BEGIN
Lemma config_spec v : isModelPriceVariantConfig lower v = true ↔ valid_config v.
Proof.
  rewrite config_unfold. cbv zeta. rewrite !andb_true_iff, !optional_spec, !forallb_True', distinct_keys_spec.
  rewrite orb_true_iff, negb_true_iff, andb_true_iff, negb_true_iff, Nat.eqb_neq, check_rules_spec.
  rewrite !is_boolean_spec, !is_array_spec. split.
  - intros (((((((((( ? & ?) & ?) & ?) & ?) & ?) & ?) & ?) & ?) & [? _]) & Hc).
    constructor; try done. cbv zeta. intros Hen. destruct Hc as [Hc|(Hne & ? & ? & _)]; [congruence|].
    split; [by intros E; rewrite E in Hne|done].
  - intros []. repeat split; try done; try (intros ? _; apply not_elem_of_nil). cbv zeta in vc_combinations0.
    destruct (truthy _ || truthy _) eqn:E; [right|by left]. destruct vc_combinations0 as (Hne & ? & ?); [done|].
    repeat split; try done; [|intros ? _; apply not_elem_of_nil]. by destruct (array_or_empty _).
Qed.

(** The guard accepts exactly the valid configurations, and in an accepted
    one with an enabled dimension no two rules stand for the same resolution
    and quality, aliases included. *)
Theorem variant_config_exact v :
  (isModelPriceVariantConfig lower v = true ↔ valid_config v) ∧
  (let re := truthy (prop v "resolution_enabled") in
   let qe := truthy (prop v "quality_enabled") in
   isModelPriceVariantConfig lower v = true ∧ re || qe = true →
   ∀ i j a b, array_or_empty (prop v "rules") !! i = Some a → array_or_empty (prop v "rules") !! j = Some b →
   rule_resolution lower re a = rule_resolution lower re b → rule_quality lower qe a = rule_quality lower qe b →
   i = j).
Proof.
  split; [apply config_spec|]. cbv zeta. intros [Hv%config_spec Hen] i j a b Ha Hb Hr Hq.
  destruct (vc_combinations v Hv Hen) as (_ & _ & Hnd).
  eapply NoDup_lookup; [exact Hnd|..]; rewrite list_lookup_fmap; [by rewrite Ha|].
  rewrite Hb. cbn. unfold rule_combination. by rewrite Hr, Hq.
Qed.

(** ** Cloning *)

Lemma formula_clone f :
  isModelPriceFormulaConfig lower f = true →
  truthy f = true ∧
  isModelPriceFormulaConfig lower
    (VObj [("enabled", prop f "enabled"); ("expression", prop f "expression");
           ("variables", copy_optional (prop f "variables")); ("defaults", copy_optional (prop f "defaults"))]) = true.
Proof.
  unfold isModelPriceFormulaConfig. intros H. bool_hyps. split; [by destruct f|].
  assert (∀ test v, named_entries lower test v = true → copy_optional v = v) as Hc.
  { intros test v Hv. by destruct v. }
  cbn [isRecord prop obj_get]. str_eval. cbn [from_option id].
  rewrite !(Hc _ _ H2), !(Hc _ _ H1).
  repeat match goal with H : ?x = _ |- context [?x] => rewrite H end. done.
Qed.

Definition clone_formula (f : value) : value :=
  if truthy f then
    VObj [("enabled", prop f "enabled"); ("expression", prop f "expression");
          ("variables", copy_optional (prop f "variables")); ("defaults", copy_optional (prop f "defaults"))]
  else VUndef.

(** The properties of a clone. *)
Lemma clone_props config :
  valid_config config →
  let c := cloneModelPriceVariantConfig config VUndef in
  Forall (λ k, prop c k = prop config k)
    ["resolution_enabled"; "quality_enabled"; "rules"; "extra_params"; "inherited"] ∧
  prop c "formula" = clone_formula (prop config "formula").
Proof.
  intros [_ _ _ Hi Hr He _ _ _ _ _]. unfold cloneModelPriceVariantConfig. cbv zeta.
  set (inh := match _ with VUndef => [] | _ => _ end).
  assert (obj_get inh "inherited" = match prop config "inherited" with VUndef => None | x => Some x end) as Hinh.
  { unfold inh. by destruct (prop config "inherited"). }
  rewrite !Forall_cons. cbn [app prop obj_get]. str_eval. rewrite Hinh. cbn [from_option id].
  repeat split.
  - by destruct Hr as [-> |[vs ->]].
  - by destruct He as [-> |[vs ->]].
  - by destruct (prop config "inherited").
  - constructor.
Qed.

(** Cloning a valid configuration gives a valid one with the same rules,
    the same activity and the same price range. *)
Theorem clone_valid config base :
  isModelPriceVariantConfig lower config = true →
  let c := cloneModelPriceVariantConfig config VUndef in
  isModelPriceVariantConfig lower c = true ∧
  hasActiveModelPriceVariants c = hasActiveModelPriceVariants config ∧
  getModelPriceVariantRange base c = getModelPriceVariantRange base config.
Proof.
  intros Hv. pose proof (proj1 (config_spec config) Hv) as Hvc.
  destruct (clone_props config Hvc) as [Hp Hf]. cbv zeta.
  assert (truthy config = true ∧ isRecord config = true) as [Ht Hrec] by (destruct Hvc; by destruct config).
  set (c := cloneModelPriceVariantConfig config VUndef) in *.
  assert (truthy c = true ∧ isRecord c = true) as [Htc Hrc] by done. clearbody c.
  rewrite !Forall_cons in Hp. destruct Hp as (H1 & H2 & H3 & H4 & H5 & _).
  assert (isModelPriceVariantConfig lower c = true) as Hc.
  { rewrite config_unfold in *. cbv zeta in *. rewrite H1, H2, H3, H4, H5, Hrc. rewrite Hrec in Hv.
    bool_hyps. repeat match goal with H : ?x = true |- context [?x] => rewrite H end.
    cbn [andb]. rewrite !andb_true_r, Hf. unfold clone_formula. apply optional_spec.
    match goal with H : optional (isModelPriceFormulaConfig lower) _ = true |- _ =>
      apply optional_spec in H as [-> |[Hft Hfv]%formula_clone] end; [by left|right]. by rewrite Hft. }
  assert (hasActiveModelPriceVariants c = hasActiveModelPriceVariants config) as Ha.
  { unfold hasActiveModelPriceVariants, getModelPriceVariantRules. rewrite H1, H2, H3, Hf, Ht, Htc.
    do 2 f_equal. unfold clone_formula. destruct Hvc.
    destruct vc_formula0 as [-> |[Hft _]%formula_clone]; [done|]. by rewrite Hft. }
  split; [done|]. split; [done|].
  unfold getModelPriceVariantRange. rewrite Ha. unfold getModelPriceVariantRules. by rewrite H3.
Qed.
End Spec.

(** ** Price range *)

Lemma rule_price_ok r x : rule_price r = Some x → is_finite x = true ∧ num_leb (of_Z 0) x = true.
Proof. unfold rule_price. intros H. repeat (break_in H; try done). by bool_hyps. Qed.

Lemma finite_not_nan x : is_finite x = true → is_nan x = false.
Proof. by destruct x. Qed.

Lemma base_price_ok b : is_finite b = true → is_finite (num_max b (of_Z 0)) = true ∧ num_leb (of_Z 0) (num_max b (of_Z 0)) = true.
Proof.
  intros Hb. destruct (num_max_spec b (of_Z 0)) as (H1 & _ & H2); [by apply finite_not_nan|done|].
  split; [|done]. by destruct H1 as [-> | ->].
Qed.

(** The base price as the page counts it. *)
Definition counted_base (basePrice : option number) : number :=
  match basePrice with
  | Some b => if is_finite b then num_max b (of_Z 0) else of_Z 0
  | None => of_Z 0
  end.

(** The prices of the rules that count. *)
Definition counted_prices (config : value) : list number :=
  if hasActiveModelPriceVariants config then omap rule_price (getModelPriceVariantRules config) else [].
END
PROBLEM TO SOLVE: Every entry, from first to last, is to be reproduced exactly.

SOLUTION FOR THIS PROBLEM:
Lemma config_spec v : isModelPriceVariantConfig lower v = true ↔ valid_config v.
Proof.
  rewrite config_unfold. cbv zeta. rewrite !andb_true_iff, !optional_spec, !forallb_True', distinct_keys_spec.
  rewrite orb_true_iff, negb_true_iff, andb_true_iff, negb_true_iff, Nat.eqb_neq, check_rules_spec.
  rewrite !is_boolean_spec, !is_array_spec. split.
  - intros (((((((((( ? & ?) & ?) & ?) & ?) & ?) & ?) & ?) & ?) & [? _]) & Hc).
    constructor; try done. cbv zeta. intros Hen. destruct Hc as [Hc|(Hne & ? & ? & _)]; [congruence|].
    split; [by intros E; rewrite E in Hne|done].
  - intros []. repeat split; try done; try (intros ? _; apply not_elem_of_nil). cbv zeta in vc_combinations0.
    destruct (truthy _ || truthy _) eqn:E; [right|by left]. destruct vc_combinations0 as (Hne & ? & ?); [done|].
    repeat split; try done; [|intros ? _; apply not_elem_of_nil]. by destruct (array_or_empty _).
Qed.

(** The guard accepts exactly the valid configurations, and in an accepted
    one with an enabled dimension no two rules stand for the same resolution
    and quality, aliases included. *)
Theorem variant_config_exact v :
  (isModelPriceVariantConfig lower v = true ↔ valid_config v) ∧
  (let re := truthy (prop v "resolution_enabled") in
   let qe := truthy (prop v "quality_enabled") in
   isModelPriceVariantConfig lower v = true ∧ re || qe = true →
   ∀ i j a b, array_or_empty (prop v "rules") !! i = Some a → array_or_empty (prop v "rules") !! j = Some b →
   rule_resolution lower re a = rule_resolution lower re b → rule_quality lower qe a = rule_quality lower qe b →
   i = j).
Proof.
  split; [apply config_spec|]. cbv zeta. intros [Hv%config_spec Hen] i j a b Ha Hb Hr Hq.
  destruct (vc_combinations v Hv Hen) as (_ & _ & Hnd).
  eapply NoDup_lookup; [exact Hnd|..]; rewrite list_lookup_fmap; [by rewrite Ha|].
  rewrite Hb. cbn. unfold rule_combination. by rewrite Hr, Hq.
Qed.

(** ** Cloning *)

Lemma formula_clone f :
  isModelPriceFormulaConfig lower f = true →
  truthy f = true ∧
  isModelPriceFormulaConfig lower
    (VObj [("enabled", prop f "enabled"); ("expression", prop f "expression");
           ("variables", copy_optional (prop f "variables")); ("defaults", copy_optional (prop f "defaults"))]) = true.
Proof.
  unfold isModelPriceFormulaConfig. intros H. bool_hyps. split; [by destruct f|].
  assert (∀ test v, named_entries lower test v = true → copy_optional v = v) as Hc.
  { intros test v Hv. by destruct v. }
  cbn [isRecord prop obj_get]. str_eval. cbn [from_option id].
  rewrite !(Hc _ _ H2), !(Hc _ _ H1).
  repeat match goal with H : ?x = _ |- context [?x] => rewrite H end. done.
Qed.

Definition clone_formula (f : value) : value :=
  if truthy f then
    VObj [("enabled", prop f "enabled"); ("expression", prop f "expression");
          ("variables", copy_optional (prop f "variables")); ("defaults", copy_optional (prop f "defaults"))]
  else VUndef.

(** The properties of a clone. *)
Lemma clone_props config :
  valid_config config →
  let c := cloneModelPriceVariantConfig config VUndef in
  Forall (λ k, prop c k = prop config k)
    ["resolution_enabled"; "quality_enabled"; "rules"; "extra_params"; "inherited"] ∧
  prop c "formula" = clone_formula (prop config "formula").
Proof.
  intros [_ _ _ Hi Hr He _ _ _ _ _]. unfold cloneModelPriceVariantConfig. cbv zeta.
  set (inh := match _ with VUndef => [] | _ => _ end).
  assert (obj_get inh "inherited" = match prop config "inherited" with VUndef => None | x => Some x end) as Hinh.
  { unfold inh. by destruct (prop config "inherited"). }
  rewrite !Forall_cons. cbn [app prop obj_get]. str_eval. rewrite Hinh. cbn [from_option id].
  repeat split.
  - by destruct Hr as [-> |[vs ->]].
  - by destruct He as [-> |[vs ->]].
  - by destruct (prop config "inherited").
  - constructor.
Qed.

(** Cloning a valid configuration gives a valid one with the same rules,
    the same activity and the same price range. *)
Theorem clone_valid config base :
  isModelPriceVariantConfig lower config = true →
  let c := cloneModelPriceVariantConfig config VUndef in
  isModelPriceVariantConfig lower c = true ∧
  hasActiveModelPriceVariants c = hasActiveModelPriceVariants config ∧
  getModelPriceVariantRange base c = getModelPriceVariantRange base config.
Proof.
  intros Hv. pose proof (proj1 (config_spec config) Hv) as Hvc.
  destruct (clone_props config Hvc) as [Hp Hf]. cbv zeta.
  assert (truthy config = true ∧ isRecord config = true) as [Ht Hrec] by (destruct Hvc; by destruct config).
  set (c := cloneModelPriceVariantConfig config VUndef) in *.
  assert (truthy c = true ∧ isRecord c = true) as [Htc Hrc] by done. clearbody c.
  rewrite !Forall_cons in Hp. destruct Hp as (H1 & H2 & H3 & H4 & H5 & _).
  assert (isModelPriceVariantConfig lower c = true) as Hc.
  { rewrite config_unfold in *. cbv zeta in *. rewrite H1, H2, H3, H4, H5, Hrc. rewrite Hrec in Hv.
    bool_hyps. repeat match goal with H : ?x = true |- context [?x] => rewrite H end.
    cbn [andb]. rewrite !andb_true_r, Hf. unfold clone_formula. apply optional_spec.
    match goal with H : optional (isModelPriceFormulaConfig lower) _ = true |- _ =>
      apply optional_spec in H as [-> |[Hft Hfv]%formula_clone] end; [by left|right]. by rewrite Hft. }
  assert (hasActiveModelPriceVariants c = hasActiveModelPriceVariants config) as Ha.
  { unfold hasActiveModelPriceVariants, getModelPriceVariantRules. rewrite H1, H2, H3, Hf, Ht, Htc.
    do 2 f_equal. unfold clone_formula. destruct Hvc.
    destruct vc_formula0 as [-> |[Hft _]%formula_clone]; [done|]. by rewrite Hft. }
  split; [done|]. split; [done|].
  unfold getModelPriceVariantRange. rewrite Ha. unfold getModelPriceVariantRules. by rewrite H3.
Qed.
End Spec.

(** ** Price range *)

Lemma rule_price_ok r x : rule_price r = Some x → is_finite x = true ∧ num_leb (of_Z 0) x = true.
Proof. unfold rule_price. intros H. repeat (break_in H; try done). by bool_hyps. Qed.

Lemma finite_not_nan x : is_finite x = true → is_nan x = false.
Proof. by destruct x. Qed.

Lemma base_price_ok b : is_finite b = true → is_finite (num_max b (of_Z 0)) = true ∧ num_leb (of_Z 0) (num_max b (of_Z 0)) = true.
Proof.
  intros Hb. destruct (num_max_spec b (of_Z 0)) as (H1 & _ & H2); [by apply finite_not_nan|done|].
  split; [|done]. by destruct H1 as [-> | ->].
Qed.

(** The base price as the page counts it. *)
Definition counted_base (basePrice : option number) : number :=
  match basePrice with
  | Some b => if is_finite b then num_max b (of_Z 0) else of_Z 0
  | None => of_Z 0
  end.

(** The prices of the rules that count. *)
Definition counted_prices (config : value) : list number :=
  if hasActiveModelPriceVariants config then omap rule_price (getModelPriceVariantRules config) else [].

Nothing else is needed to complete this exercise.